Illustration d'une crèche.
Illustration d'une crèche. - Elisa Riberry / 20 Minutes

Le texte sur les crèches privées et la laïcité, débattu mercredi à l'Assemblée, devrait imposer «une obligation de neutralité en matière religieuse» à celles «chargées d'une mission de service public», par exemple par une collectivité locale, selon un amendement qui sera discuté en séance.

En revanche, les crèches purement privées, même si elles reçoivent des financements publics, ne seront pas tenues à cette obligation, ainsi qu'ont convenu la semaine dernière radicaux de gauche et socialistes: elles auront simplement la possibilité d'interdire à leurs salariés d'afficher leur religion, dans la foulée de la jurisprudence sur la crèche Baby Loup.

Pas d'obligation demandée aux structures privées

De même aucune obligation ne sera demandée, contrairement à ce que prévoyait initialement la proposition de loi, à l'ensemble des structures privées accueillant des mineurs.

L'obligation de neutralité s'appliquera aux structures accueillant des enfants de moins de six ans, «gérées par une personne morale de droit public ou par une personne morale de droit privé chargée d'une mission de service public», selon un amendement du rapporteur de la proposition de loi, le radical de gauche Alain Tourret.
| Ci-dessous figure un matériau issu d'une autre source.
Lemma words_are_words s : Forall (λ w, is_word w = true) (words s).
Proof.
  apply List.Forall_forall. intros w [Hw Hn]%filter_In. pose proof (split_spaces_unspaced s) as Hu.
  rewrite List.Forall_forall in Hu. unfold is_word. by rewrite Hn, (Hu w Hw).
Qed.

Lemma split_one w : unspaced w = true → split_spaces w = [w].
Proof.
  induction w as [|c w IH]; [done|]. unfold unspaced in *. cbn. intros [Hc%negb_true_iff Hw]%andb_true_iff. by rewrite Hc, IH.
Qed.

Lemma split_word w r : unspaced w = true → stops is_space r = true → split_spaces (w +:+ String " " r) = w :: split_spaces r.
Proof.
  intros Hw Hr. induction w as [|c w IH].
  - change (EmptyString +:+ String " " r) with (String " " r). destruct r as [|d r]; [done|]. cbn in Hr. apply negb_true_iff in Hr.
    cbn [split_spaces]. by rewrite Hr.
  - unfold unspaced in *. cbn in Hw. apply andb_true_iff in Hw as [Hc%negb_true_iff Hw]. rewrite string_cons_app. cbn [split_spaces].
    by rewrite Hc, (IH Hw).
Qed.

Lemma word_stops w r : is_word w = true → stops is_space (w +:+ r) = true.
Proof. destruct w as [|c w]; [done|]. rewrite string_cons_app. unfold is_word, unspaced. cbn. intros [Hc _]%andb_true_iff. by destruct (is_space c). Qed.

Lemma join_stops l : Forall (λ w, is_word w = true) l → stops is_space (join " " l) = true.
Proof.
  destruct 1 as [|w [|v l] Hw _]; [done| |].
  - cbn. rewrite <- (string_app_nil_r w). by apply word_stops.
  - change (stops is_space (w +:+ " " +:+ join " " (v :: l)) = true). by apply word_stops.
Qed.

(** Words joined by one space are split back. *)
Lemma words_join l : Forall (λ w, is_word w = true) l → words (join " " l) = l.
Proof.
  intros Hl. unfold words. assert (l = [] ∨ split_spaces (join " " l) = l) as [->|H].
  { induction Hl as [|w l Hw Hl IH]; [by left|right]. pose proof Hw as [_ Hu]%andb_true_iff. destruct l as [|v l]; [by apply split_one|].
    change (split_spaces (w +:+ String " " (join " " (v :: l))) = w :: v :: l).
    rewrite split_word by (done || by apply join_stops). destruct IH as [IH|IH]; [discriminate|by rewrite IH]. }
  - done.
  - rewrite H. clear H. induction Hl as [|w l [Hw _]%andb_true_iff _ IH]; [done|]. cbn. by rewrite Hw, IH.
Qed.

(** A text has no word only when it is all white space. *)
Lemma words_nil s : words s = [] → trim_end s = EmptyString.
Proof.
  induction s as [|c s IH]; [done|]. unfold words in *. cbn [split_spaces trim_end]. destruct (split_spaces_cons s) as (p & ps & Hs).
  rewrite Hs in *. destruct (is_space c).
  - intros H. rewrite IH; [done|]. destruct s as [|d s]; [done|]. by destruct (is_space d).
  - done.
Qed.

(** ** Trimming *)

Lemma trim_start_stops s : stops is_space (trim_start s) = true.
Proof. induction s as [|c s IH]; [done|]. cbn. destruct (is_space c) eqn:Hc; [done|]. cbn. by rewrite Hc. Qed.

Lemma trim_start_fixed s : stops is_space s = true → trim_start s = s.
Proof. destruct s as [|c s]; [done|]. cbn. by destruct (is_space c). Qed.

Lemma trim_end_idem s : trim_end (trim_end s) = trim_end s.
Proof.
  induction s as [|c s IH]; [done|]. cbn. destruct (trim_end s) as [|d r] eqn:E.
  - destruct (is_space c) eqn:Hc; [done|]. cbn. by rewrite Hc.
  - change (match trim_end (String d r) with EmptyString => if is_space c then EmptyString else String c EmptyString
            | String _ _ as r' => String c r' end = String c (String d r)). by rewrite IH.
Qed.

Lemma trim_end_stops s : stops is_space s = true → stops is_space (trim_end s) = true.
Proof.
  destruct s as [|c s]; [done|]. cbn. destruct (is_space c) eqn:Hc; [done|]. intros _. destruct (trim_end s); cbn; by rewrite Hc.
Qed.

Lemma trim_stops s : stops is_space (trim s) = true.
Proof. apply trim_end_stops, trim_start_stops. Qed.

Lemma trim_idem s : trim (trim s) = trim s.
Proof. unfold trim at 1. rewrite (trim_start_fixed (trim s)) by apply trim_stops. apply trim_end_idem. Qed.

(** What a trimmed text ends with is trimmed at its end. *)
Lemma trim_end_suffix a b : trim_end (a +:+ b) = a +:+ b → trim_end b = b.
Proof.
  induction a as [|c a IH]; [done|]. rewrite !string_cons_app. cbn. intros H. apply IH.
  destruct (trim_end (a +:+ b)) as [|d r] eqn:E; [|by injection H].
  destruct (is_space c); [done|]. injection H as H. by rewrite <- H in *.
Qed.

Lemma trim_end_app a b : nonempty b = true → trim_end b = b → trim_end (a +:+ b) = a +:+ b.
Proof.
  intros Hb He. induction a as [|c a IH]; [done|]. rewrite string_cons_app. cbn. rewrite IH. by destruct a, b.
Qed.

Lemma word_trim_end w : is_word w = true → trim_end w = w.
Proof.
  induction w as [|c w IH]; [done|]. unfold is_word, unspaced. cbn. intros [Hc%negb_true_iff Hw]%andb_true_iff. destruct w as [|d w]; [cbn; by rewrite Hc|].
  rewrite IH; [done|]. unfold is_word, unspaced. cbn in *. by rewrite Hw.
Qed.

(** Joining trimmed pieces. *)
Lemma join_app sep l w : l ≠ [] → join sep (l ++ [w]) = join sep l +:+ sep +:+ w.
Proof.
  induction l as [|v l IH]; [done|]. intros _. destruct l as [|u l]; [done|].
  change (v +:+ sep +:+ join sep ((u :: l) ++ [w]) = (v +:+ sep +:+ join sep (u :: l)) +:+ sep +:+ w).
  rewrite IH by done. by rewrite !string_app_assoc.
Qed.

Lemma join_trim_end sep l w : nonempty w = true → trim_end w = w → trim_end (join sep (l ++ [w])) = join sep (l ++ [w]).
Proof.
  intros Hn Hw. destruct l as [|v l]; [done|]. rewrite join_app, string_app_assoc by done. by apply trim_end_app.
Qed.

Lemma join_words_trim l : Forall (λ w, is_word w = true) l → trim (join " " l) = join " " l.
Proof.
  intros Hl. unfold trim. rewrite trim_start_fixed by by apply join_stops.
  destruct l as [|w l _] using rev_ind; [done|]. apply Forall_app in Hl as [_ Hw]. apply Forall_cons in Hw as [Hw _].
  apply join_trim_end; [by apply andb_true_iff in Hw as [? _]|by apply word_trim_end].
Qed.

(** ** Splitting at a character *)

Lemma split_on_cons c s : ∃ p ps, split_on c s = p :: ps.
Proof.
  induction s as [|d s (p & ps & IH)]; [by exists EmptyString, []|]. cbn. rewrite IH. destruct (Ascii.eqb d c); by eexists _, _.
Qed.

Lemma split_on_lacks c s : Forall (λ w, lacks c w = true) (split_on c s).
Proof.
  induction s as [|d s IH]; [by repeat constructor|]. cbn. destruct (Ascii.eqb d c) eqn:Hd; [by constructor|].
  destruct (split_on_cons c s) as (p & ps & Hs). rewrite Hs in *. apply Forall_cons in IH as [Hp IH]. constructor; [|done].
  unfold lacks in *. cbn. by rewrite Hd, Hp.
Qed.

Lemma join_split_on c s : join (String c EmptyString) (split_on c s) = s.
Proof.
  induction s as [|d s IH]; [done|]. cbn. destruct (split_on_cons c s) as (p & ps & Hs). rewrite Hs in *.
  destruct (Ascii.eqb d c) eqn:Hd.
  - apply Ascii.eqb_eq in Hd as ->. change (EmptyString +:+ String c EmptyString +:+ join (String c EmptyString) (p :: ps) = String c s).
    by rewrite IH.
  - destruct ps as [|q ps]; [cbn in *; by rewrite IH|].
    change (String d p +:+ String c EmptyString +:+ join (String c EmptyString) (q :: ps) = String d s). rewrite string_cons_app. f_equal. exact IH.
Qed.

Lemma split_on_app c w r : lacks c w = true → split_on c (w +:+ String c r) = w :: split_on c r.
Proof.
  induction w as [|d w IH]; intros Hw.
  - change (EmptyString +:+ String c r) with (String c r). cbn. by rewrite Ascii.eqb_refl.
  - unfold lacks in *. cbn in Hw. apply andb_true_iff in Hw as [Hd%negb_true_iff Hw]. rewrite string_cons_app. cbn. by rewrite Hd, (IH Hw).
Qed.

Lemma split_on_one c w : lacks c w = true → split_on c w = [w].
Proof.
  induction w as [|d w IH]; [done|]. unfold lacks in *. cbn. intros [Hd%negb_true_iff Hw]%andb_true_iff. by rewrite Hd, IH.
Qed.

(** Pieces that lack the separator are split back. *)
Lemma split_on_join c l : l ≠ [] → Forall (λ w, lacks c w = true) l → split_on c (join (String c EmptyString) l) = l.
Proof.
  intros Hn Hl. induction Hl as [|w l Hw Hl IH]; [done|]. destruct l as [|v l]; [by apply split_on_one|].
  change (split_on c (w +:+ String c (join (String c EmptyString) (v :: l))) = w :: v :: l). rewrite split_on_app by done. by rewrite IH.
Qed.

Lemma lacks_app c a b : lacks c (a +:+ b) = lacks c a && lacks c b.
Proof. apply string_forallb_app. Qed.

(** ** Characters and lengths *)

Lemma string_length_app (a b : string) : String.length (a +:+ b) = (String.length a + String.length b)%nat.
Proof. induction a as [|c a IH]; [done|]. rewrite string_cons_app. cbn. by rewrite IH. Qed.

Lemma trim_start_forallb p s : string_forallb p s = true → string_forallb p (trim_start s) = true.
Proof.
  induction s as [|d s IH]; [done|]. intros H. cbn [trim_start]. destruct (is_space d); [|exact H]. cbn in H. apply andb_true_iff in H as [_ H]. auto.
Qed.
Là aussi, il s'agit d'inscrire dans la loi une jurisprudence du Conseil d'Etat, puis de la Cour de cassation, sur l'ensemble des organismes privés chargés d'une telle mission.

Attention au prosélyitsme dès le plus jeune âge

Transcrire la jurisprudence dans la loi «pour assurer sa pérennité» est indispensable, car, en particulier sur Baby Loup, elle pourrait «connaître des évolutions ou modifications ultérieures dans d'autres affaires», a estimé mardi dans un communiqué le chef de file des députés radicaux de gauche, Roger-Gérard Schwartzenberg.

Selon lui, la laïcité, qui «garantit le vivre ensemble, réunit et rassemble, conforte l'unité de la République», «gagne à s'appliquer dès le jeune âge»: «très influençables, les enfants doivent échapper à tout prosélytisme, à toute manifestation ostensible d'appartenance religieuse».